1 de Diciembre de 2019 13:03

Tirar con medio mundo para poder vivir

El Turco es estibador, pero la falta de trabajo en el puerto lo llevó a convertir su pasatiempo en su principal actividad económica: todas las mañanas va a la Escollera Norte con su mediomundo a pescar su comida.

Se llama Héctor pero todo el mundo lo conoce por su apodo: el Turco. Es estibador y trabaja en el puerto hace años pero con la crisis que azota al sector, el trabajo se redujo considerablemente, razón por la que tuvo que salir a ganarse la vida de otra manera. Fue así que recurrió a una actividad que al principio era un pasatiempo pero hoy le dá de comer: la pesca con medio mundo.

El turco va todos los días, bien temprano, a la punta de la escollera Norte y se dedica a la pesca, una actividad que requiere de paciencia, más que cualquier otra. La especialidad de pesca con medio mundo no es la más elegida. Por el contrario, la mayoría opta por la tradicional caña de pescar.

El medio mundo es una de las herramientas de pesca más antiguas: consta de un aro de hierro con una red de entramado generalmente fino, y un mango o manija, para la que suele usarse una vara de aproximadamente 2 metros. Allí se agrega una cuerda de un par de metros que sirve para ganar distancia en el tiro y para poder recoger el medio mundo del agua.

"Llegué acá por diversión, hace unos cuantos años y hoy lo estoy usando como un recurso de vida", contó el Turco a 0223. "Las cosas no están bien, en el puerto no hay nada de trabajo y hoy lo estoy haciendo para sobrevivir", reconoció el pescador.

En su lugar de pesca, las rocas del extremo de la escollera Norte, el Turco aclara que "con el medio mundo nadie te asegura nada porque hoy hacés $1000, mañana $500 y durante tres días no hacés nada". Se tiene que dar una combinación de factores para que todo funcione: que haya "pique", el factor climático y la presencia de posibles compradores. "Si hoy tengo buena pesca, por ejemplo, a quién le vendo el pescado", se preguntó ante la soledad de la escollera.

Mientras tira "ceba" al mar para atraer a los peces hacia su medio mundo, el Turco comenta que el pescado que vende no se consigue "así de fresco, ni en las pescaderías, no tiene ningún proceso de nada, va directamente del mar a tu mesa", como para señalar las ventajas del producto de su esfuerzo. Todos los días, en ésta y otras escolleras, y en distintos sectores de pesca de la ciudad, cada vez son más las personas que se acercan, caña en mano, a pescar para poder comer, "la gente lo viene a buscar para la cacerola al pescado, ya no se hace más por deporte".

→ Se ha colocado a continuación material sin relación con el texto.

(** * Digital Reference Material Document generator

    A shallow embedding of the unit converter, the extraction normalizer,
    the XML codec and the export validator, with the properties of the
    specification stated over it.

    Conventions of the embedding.
    - A JavaScript string is the list of its UTF-16 code units
      ([jsstring]); string literals of the sources are written [js "..."],
      which decodes the UTF-8 text of the literal.
    - A JavaScript number used as a measurement value is an IEEE-754
      binary64 value ([SpecFloat.spec_float] at precision 53); a number
      used as a count (years, months) is an integer, on which the
      arithmetic rounds as binary64 does ([JsCount]) and which is written
      as [toString] writes the Number ([XmlGenerator.Z_text]).
    - [undefined]/[null] is [None]; [x || d] on strings is [or_str].
    - An object used as a dictionary is an association list in insertion
      order that holds its own entries; the lookup of a name that every
      object inherits from [Object.prototype] ([Js.inherited]) is outside
      the model, and what is stated about lookups excludes those names.
    - The XML text is kept as markup ([Markup.t]): elements, and
      character data as written.  The XML reader ([DOMParser]) reads
      character data as XML 1.0 has it, and says nothing of a text it
      does not follow. *)

From Stdlib Require Import String Ascii List ZArith NArith Bool Lia.
From Stdlib Require Import SpecFloat DecimalN Permutation.
Import ListNotations.

(* ================================================================== *)
(** * JavaScript strings *)
(* ================================================================== *)

Module Js.

Local Open Scope N_scope.

Definition jsstring := list N.

(** UTF-8 text of a literal to UTF-16 code units. *)
Fixpoint utf16_of_bytes (bs : list N) : jsstring :=
  match bs with
  | [] => []
  | b0 :: r0 =>
    if b0 <? 128 then b0 :: utf16_of_bytes r0
    else match r0 with
    | [] => [b0]
    | b1 :: r1 =>
      if b0 <? 224 then ((b0 - 192) * 64 + (b1 - 128)) :: utf16_of_bytes r1
      else match r1 with
      | [] => [b0; b1]
      | b2 :: r2 =>
        if b0 <? 240
        then ((b0 - 224) * 4096 + (b1 - 128) * 64 + (b2 - 128)) :: utf16_of_bytes r2
        else match r2 with
        | [] => [b0; b1; b2]
        | b3 :: r3 =>
          let cp := (b0 - 240) * 262144 + (b1 - 128) * 4096
                    + (b2 - 128) * 64 + (b3 - 128) in
          (55296 + (cp - 65536) / 1024) :: (56320 + (cp - 65536) mod 1024)
            :: utf16_of_bytes r3
        end
      end
    end
  end.
Lemma extract_audio_close_failure_witness :
  exists s',
    extract_audio_from_video
      (studio_world (Ok (mkClip (Some "pcm") 25 10 "video"))
         (Raise (Exn "OSError" "reader")) (Ok (ModelHandle "base")) (Ok PNone)
         (Raise (Exn "E" "none")))
      video_path audio_path (mkState {[ video_path := "video" ]} [] [])
    = (Ok false, s') /\
    st_fs s' !! audio_path = Some "wav".
Proof.
  assert (Hfile : st_fs (mkState {[ video_path := "video" ]} [] []) !! video_path
                  = Some "video") by (vm_compute; reflexivity).
  destruct (extract_audio_close_failure
              (studio_world (Ok (mkClip (Some "pcm") 25 10 "video"))
                 (Raise (Exn "OSError" "reader")) (Ok (ModelHandle "base")) (Ok PNone)
                 (Raise (Exn "E" "none")))
              video_path audio_path "video" (mkClip (Some "pcm") 25 10 "video") "pcm" "wav"
              (Exn "OSError" "reader") _ Hfile eq_refl eq_refl eq_refl eq_refl)
    as (s' & H1 & H2 & _).
  exists s'. split; [exact H1 | exact H2].
Defined.

(** ** The transcriber: files, messages and failures *)



(** X13: when the model cannot be loaded, no transcription is attempted: the
    only library call is the loading of "base", the error is shown and
    [None] is returned. *)
Theorem transcribe_model_failure (w : World) (path : string) (e : exn) (s : State) :
  w_load_model w "base" = Raise e ->
  transcribe_audio_whisper w path s
  = (Ok PNone,
     mkState (st_fs s) (st_ui s ++ [UiError ("Error in transcription: " +:+ exn_msg e)])
       (st_calls s ++ [CLoadModel "base"])).
Proof. intros H. unfold transcribe_audio_whisper. run. by feed. Qed.

Lemma transcribe_model_failure_witness :
  transcribe_audio_whisper
    (studio_world (Ok (mkClip (Some "pcm") 25 10 "video")) (Ok tt)
       (Raise (Exn "RuntimeError" "download failed")) (Ok PNone) (Raise (Exn "E" "none")))
    audio_path initial
  = (Ok PNone,
     mkState ∅ [UiError "Error in transcription: download failed"] [CLoadModel "base"]).
Proof.
  apply (transcribe_model_failure
           (studio_world (Ok (mkClip (Some "pcm") 25 10 "video")) (Ok tt)
              (Raise (Exn "RuntimeError" "download failed")) (Ok PNone)
              (Raise (Exn "E" "none")))
           audio_path (Exn "RuntimeError" "download failed") initial eq_refl).
Defined.
(** * VPN node stability scoring: the ingestion and ranking core of [main.py]

    The embedding follows [src/main.py] function by function:
    [parse_value], [read_csv_files], [calculate_scores] and [rank_nodes],
    then the part of [visualize_performance] that prepares the plotted
    series and the two calls of [main] that lead to the rankings.  The
    drawing and the printing of the table are not embedded.

    The program is embedded twice.

    The first embedding idealises the numbers: a Python [float] that
    holds a finite value is a real number, without rounding and without
    overflow, and [pyfloat] adds the two infinities and not-a-number.
    The statistics are the exact mean and the exact Bessel-corrected
    standard deviation, and the directory is a list of files that can
    all be read.  It carries the properties that do not depend on how a
    double rounds: the return value on too little data, the order and
    the stability of the ranking, the file names and the keys of the
    corpus, the series that are plotted.

    The second embedding, the module [Py], has the numbers of Python:
    IEEE 754 doubles, a library ([float], [statistics.mean],
    [statistics.stdev]) that may raise, and a directory whose files may
    fail to open or to decode.  It carries everything that depends on
    parsing, on rounding or on which exception is raised.

    Exceptions.  Code that may raise returns a [result]; [bind] stops at
    the first exception, as an uncaught Python exception does. *)

From Stdlib Require Import Floats QArith.
From Stdlib Require Import String Ascii.
From Stdlib Require Import Reals Lra Lia List Bool Arith ZArith.
From Stdlib Require Import Sorting.Sorted Sorting.Permutation.
From Stdlib Require Import Structures.OrderedTypeEx.
Import ListNotations.

Local Open Scope R_scope.

(** ** Exceptions *)

Inductive exn : Type :=
| ZeroDivisionError
| StatisticsError
| StopIteration
| ValueError.

Inductive result (A : Type) : Type :=
| Ok (a : A)
| Raise (e : exn).

Arguments Ok {A} a.
Arguments Raise {A} e.

Definition bind {A B : Type} (m : result A) (k : A -> result B) : result B :=
  match m with
  | Ok a => k a
  | Raise e => Raise e
  end.

Notation "x <- m ;; k" := (bind m (fun x => k))
  (at level 61, m at next level, right associativity).

(** ** Numbers *)

Inductive pyfloat : Type :=
| Fin (r : R)
| PInf
| NInf
| NaN.

(** [x / y] on two finite floats: Python raises on a zero divisor. *)
Definition rdiv (x y : R) : result R :=
  if Req_dec_T y 0 then Raise ZeroDivisionError else Ok (x / y).

Definition pf_neg (x : pyfloat) : pyfloat :=
  match x with
  | Fin r => Fin (- r)
  | PInf => NInf
  | NInf => PInf
  | NaN => NaN
  end.

Definition pf_add (x y : pyfloat) : pyfloat :=
  match x, y with
  | NaN, _ | _, NaN => NaN
  | Fin a, Fin b => Fin (a + b)
  | PInf, NInf | NInf, PInf => NaN
  | PInf, _ | _, PInf => PInf
  | NInf, _ | _, NInf => NInf
  end.

Definition pf_sub (x y : pyfloat) : pyfloat := pf_add x (pf_neg y).

(** An infinity times a finite factor keeps or flips its sign; times zero
    it is not a number. *)
Definition pf_scale_inf (pos : bool) (r : R) : pyfloat :=
  if Req_dec_T r 0 then NaN
  else if Rlt_dec 0 r then (if pos then PInf else NInf)
  else (if pos then NInf else PInf).

Definition pf_mul (x y : pyfloat) : pyfloat :=
  match x, y with
  | NaN, _ | _, NaN => NaN
  | Fin a, Fin b => Fin (a * b)
  | Fin a, PInf | PInf, Fin a => pf_scale_inf true a
  | Fin a, NInf | NInf, Fin a => pf_scale_inf false a
  | PInf, PInf | NInf, NInf => PInf
  | PInf, NInf | NInf, PInf => NInf
  end.

Definition pf_div (x y : pyfloat) : result pyfloat :=
  match x, y with
  | _, Fin b =>
      if Req_dec_T b 0 then Raise ZeroDivisionError
      else match x with
           | Fin a => Ok (Fin (a / b))
           | PInf => Ok (pf_scale_inf true b)
           | NInf => Ok (pf_scale_inf false b)
           | NaN => Ok NaN
           end
  | NaN, _ | _, NaN => Ok NaN
  | Fin _, _ => Ok (Fin 0)
  | _, _ => Ok NaN
  end.

(** [x < y]; every comparison with not-a-number is false. *)
Definition pf_ltb (x y : pyfloat) : bool :=
  match x, y with
  | NaN, _ | _, NaN => false
  | Fin a, Fin b => if Rlt_dec a b then true else false
  | NInf, NInf | PInf, _ => false
  | NInf, _ => true
  | Fin _, PInf => true
  | Fin _, NInf => false
  end.


(** The builtins [min(a, b)] and [max(a, b)]: the first argument is kept
    unless the second is strictly smaller (larger). *)
Definition pf_min (a b : pyfloat) : pyfloat := if pf_ltb b a then b else a.
Definition pf_max (a b : pyfloat) : pyfloat := if pf_ltb a b then b else a.

(** ** Strings and the builtin [float]

    A [str] is a [string] of 8-bit characters; upper-casing and white
    space are those of ASCII. *)

Definition is_space (c : ascii) : bool :=
  let n := nat_of_ascii c in
  ((9 <=? n) && (n <=? 13) || (28 <=? n) && (n <=? 32))%nat.

Definition digit_of (c : ascii) : option Z :=
  let n := nat_of_ascii c in
  if ((48 <=? n) && (n <=? 57))%nat then Some (Z.of_nat (n - 48)) else None.

Definition upper_char (c : ascii) : ascii :=
  let n := nat_of_ascii c in
  if ((97 <=? n) && (n <=? 122))%nat then ascii_of_nat (n - 32) else c.

(** [value.upper()] *)
Fixpoint upper (s : string) : string :=
  match s with
  | EmptyString => EmptyString
  | String c s' => String (upper_char c) (upper s')
  end.

Fixpoint lstrip (cs : list ascii) : list ascii :=
  match cs with
  | c :: rest => if is_space c then lstrip rest else cs
  | [] => []
  end.

Definition strip (cs : list ascii) : list ascii :=
  rev (lstrip (rev (lstrip cs))).

(** An optional sign: whether it is a minus, and what follows it. *)
Definition sign (cs : list ascii) : bool * list ascii :=
  match cs with
  | "-"%char :: rest => (true, rest)
  | "+"%char :: rest => (false, rest)
  | _ => (false, cs)
  end.

(** The digits after the first one of a digit part; one underscore may
    stand between two digits.  [acc] is the number read so far and
    [count] how many digits it has. *)
Fixpoint more_digits (acc : Z) (count : nat) (cs : list ascii)
  : Z * nat * list ascii :=
  match cs with
  | c :: rest =>
      match digit_of c with
      | Some d => more_digits (10 * acc + d) (S count) rest
      | None =>
          if (c =? "_")%char then
            match rest with
            | c' :: rest' =>
                match digit_of c' with
                | Some d => more_digits (10 * acc + d) (S count) rest'
                | None => (acc, count, cs)
                end
            | [] => (acc, count, cs)
            end
          else (acc, count, cs)
      end
  | [] => (acc, count, [])
  end.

"El secreto de la pesca con medio mundo es saber tirar la ceba (suele ser el sobrante de la materia prima para las conservas enlatadas, generalmente caballa), tener paciencia, porque si no tenés paciencia no pescás nada, y venir todos los días, la constancia es la que te lleva a obtener resultados", explicó, y señaló que a la suerte hay que ayudarla: "por ahí, charlando con vos hago un tiro y saco dos kilos de pescado, y después no saco más nada en toda la tarde, es así".

"Con esto me alcanza hasta ahí, pero no sobra nada", relató el Turco mientras tomaba un mate y charlaba con otro "mediomundista" que se acercaba. "Ojalá pudiera estar trabajando para no tener que pasar por esto", sostuvo y señaló que "ayer, por ejemplo, me empapé dos veces, y eso que traigo ropa para cambiarme, pero acá viene una ola grande y te moja: o seguís trabajando mojado o te vas a tu casa sin nada".

Volviendo a la problemática de la falta del trabajo en el puerto, el Turco confió a este medio que lo que "molesta mucho a los trabajadores es que no nos defiendan, como cuando los barcos se van para el sur, en el puerto se gana muy bien, pero cuando hay trabajo, y ahora no pasa nada". "La gente que quiera comer pescado fresco, sacado con el medio mundo, puede venir cualquier día entre las 8 y las 13 aproximadamente y van a conseguir merluza, pejerrey, cornalito, muy fresco y a un precio que no se consigue", concluyó el Turco de la escollera Norte.